*** Opening RECORDS SHOWN ***

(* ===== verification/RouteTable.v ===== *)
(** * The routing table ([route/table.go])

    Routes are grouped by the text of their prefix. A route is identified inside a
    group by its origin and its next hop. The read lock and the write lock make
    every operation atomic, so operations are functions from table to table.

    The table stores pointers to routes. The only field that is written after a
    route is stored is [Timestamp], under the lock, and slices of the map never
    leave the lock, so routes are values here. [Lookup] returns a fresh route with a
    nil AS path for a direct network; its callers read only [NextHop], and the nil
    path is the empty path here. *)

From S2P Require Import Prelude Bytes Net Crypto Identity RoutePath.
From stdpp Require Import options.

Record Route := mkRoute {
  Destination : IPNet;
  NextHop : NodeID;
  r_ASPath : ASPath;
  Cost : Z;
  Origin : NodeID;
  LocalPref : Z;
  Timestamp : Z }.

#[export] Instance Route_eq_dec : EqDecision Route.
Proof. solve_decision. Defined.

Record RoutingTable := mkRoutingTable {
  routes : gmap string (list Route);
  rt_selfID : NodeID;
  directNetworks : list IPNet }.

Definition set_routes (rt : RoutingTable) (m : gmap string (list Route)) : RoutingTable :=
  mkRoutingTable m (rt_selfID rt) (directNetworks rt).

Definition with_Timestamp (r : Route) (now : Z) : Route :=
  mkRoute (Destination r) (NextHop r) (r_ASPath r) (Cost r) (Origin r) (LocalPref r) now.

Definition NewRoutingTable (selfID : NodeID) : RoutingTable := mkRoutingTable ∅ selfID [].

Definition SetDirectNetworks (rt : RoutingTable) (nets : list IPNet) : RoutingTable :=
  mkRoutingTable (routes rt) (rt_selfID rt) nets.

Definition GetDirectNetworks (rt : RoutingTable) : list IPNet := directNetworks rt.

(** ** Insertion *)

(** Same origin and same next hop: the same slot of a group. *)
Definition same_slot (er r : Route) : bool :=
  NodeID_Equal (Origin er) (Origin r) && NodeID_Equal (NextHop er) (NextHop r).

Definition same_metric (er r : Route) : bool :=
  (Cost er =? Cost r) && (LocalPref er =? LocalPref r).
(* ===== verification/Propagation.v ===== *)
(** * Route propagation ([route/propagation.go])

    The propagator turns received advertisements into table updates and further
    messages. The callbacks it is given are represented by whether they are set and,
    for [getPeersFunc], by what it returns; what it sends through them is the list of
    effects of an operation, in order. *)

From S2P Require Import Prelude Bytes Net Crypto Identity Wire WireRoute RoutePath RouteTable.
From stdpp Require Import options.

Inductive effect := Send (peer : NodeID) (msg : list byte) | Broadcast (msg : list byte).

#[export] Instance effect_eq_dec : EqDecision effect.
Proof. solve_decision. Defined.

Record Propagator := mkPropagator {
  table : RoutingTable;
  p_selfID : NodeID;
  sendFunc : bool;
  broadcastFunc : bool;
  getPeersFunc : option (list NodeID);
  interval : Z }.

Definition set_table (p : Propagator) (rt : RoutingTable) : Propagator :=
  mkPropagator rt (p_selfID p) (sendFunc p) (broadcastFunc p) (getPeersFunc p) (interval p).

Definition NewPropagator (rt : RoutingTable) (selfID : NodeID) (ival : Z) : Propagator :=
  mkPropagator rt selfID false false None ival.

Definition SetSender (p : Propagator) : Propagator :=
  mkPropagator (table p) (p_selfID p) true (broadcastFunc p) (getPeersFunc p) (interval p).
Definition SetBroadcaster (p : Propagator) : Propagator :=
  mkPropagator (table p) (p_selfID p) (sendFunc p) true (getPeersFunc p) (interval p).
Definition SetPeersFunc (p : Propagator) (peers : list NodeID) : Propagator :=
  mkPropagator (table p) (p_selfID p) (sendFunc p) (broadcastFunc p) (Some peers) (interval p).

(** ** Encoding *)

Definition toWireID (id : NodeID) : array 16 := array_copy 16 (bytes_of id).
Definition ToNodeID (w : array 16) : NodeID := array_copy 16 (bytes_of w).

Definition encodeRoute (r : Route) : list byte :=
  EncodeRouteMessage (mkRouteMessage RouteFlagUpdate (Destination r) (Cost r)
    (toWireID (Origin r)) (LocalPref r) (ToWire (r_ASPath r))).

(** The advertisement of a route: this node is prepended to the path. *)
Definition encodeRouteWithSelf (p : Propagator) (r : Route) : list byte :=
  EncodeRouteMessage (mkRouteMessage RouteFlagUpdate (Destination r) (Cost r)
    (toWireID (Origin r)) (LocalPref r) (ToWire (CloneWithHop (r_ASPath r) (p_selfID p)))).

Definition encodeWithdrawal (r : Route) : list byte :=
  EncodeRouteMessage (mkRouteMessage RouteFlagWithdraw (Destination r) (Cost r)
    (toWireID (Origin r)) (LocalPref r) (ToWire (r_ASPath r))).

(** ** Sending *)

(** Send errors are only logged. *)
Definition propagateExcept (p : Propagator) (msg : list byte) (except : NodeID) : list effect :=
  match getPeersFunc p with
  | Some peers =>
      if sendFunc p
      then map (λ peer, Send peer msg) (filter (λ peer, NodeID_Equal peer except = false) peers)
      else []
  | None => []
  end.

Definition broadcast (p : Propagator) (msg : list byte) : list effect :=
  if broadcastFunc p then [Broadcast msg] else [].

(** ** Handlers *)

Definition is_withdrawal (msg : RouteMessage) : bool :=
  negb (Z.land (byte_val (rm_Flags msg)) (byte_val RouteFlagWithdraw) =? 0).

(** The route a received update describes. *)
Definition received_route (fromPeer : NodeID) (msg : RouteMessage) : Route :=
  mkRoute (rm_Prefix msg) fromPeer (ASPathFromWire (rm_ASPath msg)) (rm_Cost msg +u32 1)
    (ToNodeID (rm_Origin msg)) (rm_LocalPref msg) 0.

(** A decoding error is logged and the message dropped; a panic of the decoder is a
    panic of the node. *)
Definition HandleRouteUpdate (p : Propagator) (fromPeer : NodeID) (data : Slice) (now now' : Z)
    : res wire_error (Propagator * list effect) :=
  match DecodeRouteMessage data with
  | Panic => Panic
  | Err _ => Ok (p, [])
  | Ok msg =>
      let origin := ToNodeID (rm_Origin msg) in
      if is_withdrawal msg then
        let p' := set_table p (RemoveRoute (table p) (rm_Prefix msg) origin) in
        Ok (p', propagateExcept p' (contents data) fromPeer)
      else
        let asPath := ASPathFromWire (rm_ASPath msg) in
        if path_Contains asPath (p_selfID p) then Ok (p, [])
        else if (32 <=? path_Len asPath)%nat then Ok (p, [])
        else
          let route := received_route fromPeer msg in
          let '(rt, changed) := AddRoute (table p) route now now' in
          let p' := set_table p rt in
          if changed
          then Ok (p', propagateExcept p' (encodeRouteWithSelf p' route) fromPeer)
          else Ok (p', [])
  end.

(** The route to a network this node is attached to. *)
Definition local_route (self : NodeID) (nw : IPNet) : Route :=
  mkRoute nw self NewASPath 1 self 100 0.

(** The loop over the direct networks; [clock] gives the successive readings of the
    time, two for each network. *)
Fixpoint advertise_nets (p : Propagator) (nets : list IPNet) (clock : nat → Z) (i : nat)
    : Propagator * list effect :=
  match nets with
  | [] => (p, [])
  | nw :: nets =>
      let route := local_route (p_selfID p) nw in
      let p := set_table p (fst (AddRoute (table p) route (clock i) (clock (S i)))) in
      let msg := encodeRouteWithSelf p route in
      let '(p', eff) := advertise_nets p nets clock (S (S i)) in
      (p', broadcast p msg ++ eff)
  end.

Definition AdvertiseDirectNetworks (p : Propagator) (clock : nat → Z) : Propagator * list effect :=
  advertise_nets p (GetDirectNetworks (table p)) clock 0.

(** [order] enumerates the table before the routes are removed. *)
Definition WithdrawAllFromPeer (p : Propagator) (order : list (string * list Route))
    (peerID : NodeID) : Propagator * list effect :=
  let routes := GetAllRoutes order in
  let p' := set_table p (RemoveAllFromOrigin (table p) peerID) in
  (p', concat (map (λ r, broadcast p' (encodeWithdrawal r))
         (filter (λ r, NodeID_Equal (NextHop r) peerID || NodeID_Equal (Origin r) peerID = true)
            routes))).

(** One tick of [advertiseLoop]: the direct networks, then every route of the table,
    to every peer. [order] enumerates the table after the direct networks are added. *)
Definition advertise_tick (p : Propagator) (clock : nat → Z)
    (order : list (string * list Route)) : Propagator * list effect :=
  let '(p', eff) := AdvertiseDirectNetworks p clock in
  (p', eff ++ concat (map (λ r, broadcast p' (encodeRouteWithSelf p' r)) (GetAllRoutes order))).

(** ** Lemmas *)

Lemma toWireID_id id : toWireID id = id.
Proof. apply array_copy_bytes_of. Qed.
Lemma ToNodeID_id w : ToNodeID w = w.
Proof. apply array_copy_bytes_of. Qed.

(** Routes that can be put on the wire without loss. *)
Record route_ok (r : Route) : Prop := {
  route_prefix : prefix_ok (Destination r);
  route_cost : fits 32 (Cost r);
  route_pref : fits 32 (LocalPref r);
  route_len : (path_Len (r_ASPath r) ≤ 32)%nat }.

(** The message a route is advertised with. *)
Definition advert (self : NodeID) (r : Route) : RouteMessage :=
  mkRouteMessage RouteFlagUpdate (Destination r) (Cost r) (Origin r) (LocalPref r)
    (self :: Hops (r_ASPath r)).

*** Closing RECORDS SHOWN ***

• _INSTRUCTIONS FOR THE TASK_
Print again the lines of the entries above that fall between the line holding "(toWireID (Origin r)) (LocalPref r) (ToWire (CloneWithHop" and the line holding "if sendFunc p", inclusive, exactly as they stand.

• _RESPONSE TO THIS TASK_
    (toWireID (Origin r)) (LocalPref r) (ToWire (CloneWithHop (r_ASPath r) (p_selfID p)))).

Definition encodeWithdrawal (r : Route) : list byte :=
  EncodeRouteMessage (mkRouteMessage RouteFlagWithdraw (Destination r) (Cost r)
    (toWireID (Origin r)) (LocalPref r) (ToWire (r_ASPath r))).

(** ** Sending *)

(** Send errors are only logged. *)
Definition propagateExcept (p : Propagator) (msg : list byte) (except : NodeID) : list effect :=
  match getPeersFunc p with
  | Some peers =>
      if sendFunc p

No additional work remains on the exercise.